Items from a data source
Lemma handleHello_owns base c m g frame r c' m' g' :
  conn_inv c → cn_state c = ConnectionState.AwaitingHello → owns base c m →
  handleHello c m g frame = Done (r, c', m', g') →
  conn_inv c' ∧ owns base c' m' ∧ m' = m.
Proof.
  intros [Hi Hst] Hs Ho. rewrite Hs in Hst. destruct Hst as [Hh Hn]. unfold handleHello.
  assert (conn_inv (with_state c ConnectionState.Closed)) as Hclosed by (by split).
  destruct (decodeFrame _ _) as [d|]; [|intros [= <- <- <- <-]; done].
  destruct (_ || _); [intros [= <- <- <- <-]; done|].
  intros ([[x h] g1] & Ha & Hr)%exec_bind_Done.
  assert (server_inv h) as Hi' by (by apply (server_step_inv (cn_handshake c)); [eapply SClientHello|]).
  destruct x as [resp|e]; injection Hr as <- <- <- <-; (split; [|done]); split; try done.
  split; [|done]. cbn.
  apply handleClientHello_Ok in Ha as (cl & se & ha & ke & ep & Han).
  by rewrite (an_server _ _ _ _ _ _ _ _ _ _ _ Han).
Qed.

Lemma authorizeRequest_owns fuel base c m g req t u msg e c' m' g' :
  cn_session c = None → owns base c m →
  authorizeRequest fuel c m g req t u = Done (msg, e, c', m', g') →
  cn_handshake c' = cn_handshake c ∧ cn_license c' = cn_license c ∧ owns base c' m'
  ∧ (e ≠ ConnectionError.None ∧ c' = c ∧ m' = m
     ∨ e = ConnectionError.None ∧ cn_state c' = ConnectionState.Active
       ∧ ∃ s, cn_session c' = Some s
              ∧ created m s m' (ls_product_id (cn_license c)) (cn_peer_identity c)
                  (ls_features (cn_license c)) (ls_expire_time (cn_license c)) t
                  (ls_max_sessions (cn_license c))
              ∧ az_product_id req = ls_product_id (cn_license c)
              ∧ licenseExpired (cn_license c) u = false).
Proof.
  intros Hn Ho. unfold authorizeRequest. unfold owns in Ho. rewrite Hn in Ho. subst m.
  destruct (negb _) eqn:E1.
  { intros [= <- <- <- <- <-]. unfold owns. rewrite Hn. split_and!; try done. by left. }
  destruct (licenseExpired _ u) eqn:E2.
  { intros [= <- <- <- <- <-]. unfold owns. rewrite Hn. split_and!; try done. by left. }
  intros ([[x m1] g1] & Hc & Hr)%exec_bind_Done. destruct x as [s|err].
  - injection Hr as <- <- <- <- <-. apply create_Ok in Hc as Hcr.
    split; [done|]. split; [done|]. unfold owns. cbn.
    split; [destruct Hcr; by eauto|]. right. split; [done|]. split; [done|].
    exists s. reflect_bools. done.
  - injection Hr as <- <- <- <- <-. apply create_Err in Hc as [-> _]. unfold owns. rewrite Hn.
    split_and!; try done. by left.
Qed.
Definition Subscriber_receive (socket : Z) : nn bytes := receive_retry 5 socket.

Definition receive_once (not_received : bytes) (socket : Z) : nn bytes :=
  r ← call (nng_recvmsg socket);
  match r with
  | Err rv => failed not_received rv
  | Ok msg => result ← take_body msg; mret (Ok result)
  end.

Definition Pipeline_send (role : PipelineRole.ROLE) (socket : Z) (message : bytes) : nn () :=
  if negb (bool_decide (role = PipelineRole.PUSHER))
  then throw (text "Send operation only allowed for PUSHER role")
  else send_copy (text "Failed to allocate message: ") (text "Failed to send message: ") socket message.

Definition Pipeline_receive (role : PipelineRole.ROLE) (socket : Z) : nn bytes :=
  if negb (bool_decide (role = PipelineRole.PULLER))
  then throw (text "Receive operation only allowed for PULLER role")
  else receive_once (text "Failed to receive message: ") socket.

Definition Survey_send_survey (role : SurveyRole.ROLE) (socket : Z) (survey : bytes) : nn () :=
  if negb (bool_decide (role = SurveyRole.INITIATOR))
  then throw (text "Send survey only allowed for INITIATOR role")
  else send_copy (text "Failed to allocate survey message: ") (text "Failed to send survey: ")
         socket survey.

(** [while (true)]: until the survey deadline, or an error. *)
Fixpoint collect_loop (fuel : nat) (socket : Z) (responses : list bytes) : nn (list bytes) :=
  match fuel with
  | O => fun _ => Running
  | S fuel' =>
      r ← call (nng_recvmsg socket);
      match r with
      | Err rv => if rv =? NNG_ETIMEDOUT then mret (Ok responses)
                  else failed (text "Failed to receive response: ") rv
      | Ok msg => response ← take_body msg; collect_loop fuel' socket (responses ++ [response])
      end
  end.

Definition Survey_collect_responses (fuel : nat) (role : SurveyRole.ROLE) (socket : Z)
  : nn (list bytes) :=
  if negb (bool_decide (role = SurveyRole.INITIATOR))
  then throw (text "Collect responses only allowed for INITIATOR role")
  else collect_loop fuel socket [].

* _Try it_: Using the records above, restate word for word the lines from the one with "- injection Hr as <- <- <- <- <-. apply create_Err" through the one with "if negb (bool_decide (role = PipelineRole.PULLER))", both included.

* _Output of the exercise_:
  - injection Hr as <- <- <- <- <-. apply create_Err in Hc as [-> _]. unfold owns. rewrite Hn.
    split_and!; try done. by left.
Qed.
Definition Subscriber_receive (socket : Z) : nn bytes := receive_retry 5 socket.

Definition receive_once (not_received : bytes) (socket : Z) : nn bytes :=
  r ← call (nng_recvmsg socket);
  match r with
  | Err rv => failed not_received rv
  | Ok msg => result ← take_body msg; mret (Ok result)
  end.

Definition Pipeline_send (role : PipelineRole.ROLE) (socket : Z) (message : bytes) : nn () :=
  if negb (bool_decide (role = PipelineRole.PUSHER))
  then throw (text "Send operation only allowed for PUSHER role")
  else send_copy (text "Failed to allocate message: ") (text "Failed to send message: ") socket message.

Definition Pipeline_receive (role : PipelineRole.ROLE) (socket : Z) : nn bytes :=
  if negb (bool_decide (role = PipelineRole.PULLER))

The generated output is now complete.